Petra Mészáros: Structural basis of photoactivation in reverse phytochromes

Abstract

Phytochromes are red/far-red light–sensing proteins that regulate diverse biological processes by interconverting between two photochromic states in a cyclic fashion, termed Pr and Pfr. While the forward reaction (Pr-to-Pfr) has been extensively studied, the molecular mechanism of the reverse photocycle (Pfr-to-Pr) remains poorly understood. This thesis elucidates the structural and kinetic basis of the reverse photoreaction in the bathy phytochrome from Pseudomonas aeruginosa (PaBphP). Using a combination of time-resolved serial crystallography, cryo-electron microscopy, ultrafast spectroscopy, and biochemical assays, we characterize PaBphP across multiple functional states and timescales.

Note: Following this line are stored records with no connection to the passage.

(* ===== verification/Regions.v ===== *)
(** * Shared-memory regions of a node

    Ownership of the regions of [DoraNode]: every region belongs to the cache, to a message
    that was sent, or to a sample that is being filled, and to one of them only.  It follows
    that a region that was sent is not written to, recycled or removed before its drop token
    has come back or the node that sent it has been dropped. *)

From Stdlib Require Import ZArith Lia.
From stdpp Require Import base gmap sets list strings pretty.
From S2P Require Import Prelude Message Scheduler Pending Listener Descriptor Arrow EventStream DoraNode.
Local Open Scope nat_scope.
Local Open Scope list_scope.

#[local] Existing Instance NM_ret.
#[local] Existing Instance NM_bind.

Section regions.
Context {T : Type} `{ArrowLib T, EqDecision T, NodeWorld}.
Implicit Types n : DoraNode (T := T).

(** Regions get new identifiers, and tokens are unique. *)
Class NodeLaws : Prop := {
  create_fresh i j k l id c c' :
    create_region i k = Some (id, c) → create_region j l = Some (id, c') → i = j;
  token_fresh i j : generate_token i = generate_token j → i = j
}.

(** ** The invariant *)

(** A handle in use outside of the node's tables, and the token it is to be sent with. *)
Abbreviation Loan := (ShmemHandle * option DropToken)%type.

Definition used n (id : string) : Prop :=
  ∃ k l c, k < regions_created n ∧ create_region k l = Some (id, c).
Definition generated n (t : DropToken) : Prop := ∃ k, k < tokens_generated n ∧ generate_token k = t.

Definition handles n (loans : list Loan) : list ShmemHandle :=
  nd_cache n ++ (map_to_list (sent_out_shared_memory n)).*2 ++ loans.*1.
Definition owned n (loans : list Loan) : list string := os_id <$> handles n loans.

(** The region of a handle exists and has the size of the handle. *)
Definition mapped n (h : ShmemHandle) : Prop := ∃ c, regions n !! os_id h = Some c ∧ length c = shmem_len h.

Definition tokens n (loans : list Loan) : list DropToken :=
  (map_to_list (sent_out_shared_memory n)).*1 ++ omap snd loans.

Record Inv n (loans : list Loan) : Prop := {
  inv_owned : NoDup (owned n loans);
  inv_used : ∀ id, id ∈ owned n loans → used n id;
  inv_tokens : NoDup (tokens n loans);
  inv_generated : ∀ t, t ∈ tokens n loans → generated n t;
  inv_mapped : ∀ h, h ∈ handles n loans → mapped n h
}.

Definition cache_ok n : Prop :=
  length (nd_cache n) ≤ MAX_CACHE_COUNT ∧ (Z.of_nat (sum_list_with shmem_len (nd_cache n)) ≤ MAX_CACHE_BYTES)%Z.

(** What an operation leaves alone: sent regions whose token has not come back, loans, and the
    bounds of the cache. *)
Record keeps (loans : list Loan) n n' : Prop := {
  keeps_sent : ∀ t h, sent_out_shared_memory n !! t = Some h → t ∉ drop_stream n →
    sent_out_shared_memory n' !! t = Some h ∧ regions n' !! os_id h = regions n !! os_id h;
  keeps_loans : ∀ l, l ∈ loans → regions n' !! os_id l.1 = regions n !! os_id l.1;
  keeps_stream : ∀ t, t ∈ drop_stream n' → t ∈ drop_stream n;
  keeps_cache : cache_ok n → cache_ok n'
}.

Lemma keeps_refl loans n : keeps loans n n.
Proof. by split. Qed.

Lemma keeps_trans loans n n' n'' : keeps loans n n' → keeps loans n' n'' → keeps loans n n''.
Proof.
  intros [S1 L1 D1 C1] [S2 L2 D2 C2]. split.
  - intros t h Ht Hd. destruct (S1 t h Ht Hd) as [Ht' Hr']. destruct (S2 t h Ht') as [? Hr'']; [naive_solver|].
    split; [done|]. congruence.
  - intros l Hl. rewrite L2, L1; done.
  - auto.
  - auto.
Qed.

Femtosecond-to-millisecond structural snapshots of the photosensory core module reveal that photoexcitation initially induces collective atomic displacements within the chromophore-binding pocket, which subsequently resolve into discrete states. As the C-D bridge of the biliverdin chromophore undergoes ultrafast rotation, the hydrogen bonds to nearby amino acids weaken, which enables the formation of the primary photoproduct via an unexpected one-bond-flip isomerization. Cryo-EM structures of the full-length protein show that the Pr state represents the catalytically active conformation, mediating trans-autophosphorylation between protomers, whereas the open structure of the Pfr state exhibits pronounced structural flexibility consistent with catalytic inactivity. Lastly, studying the dark reversion kinetics of the reverse photocycle reveals that, similarly to plant phytochromes, the two protomers in bacteriophytochromes do not revert from the PrPr light-activated state to the PfrPfr ground state simultaneously, but rather through a hybrid PrPfr intermediate state. Together, these findings establish a fundamental mechanism governing photoactivation through chromophore isomerization, signal propagation, and the importance of dimer formation in signal transduction, and clarify the relationship between bathy and canonical members of the phytochrome family.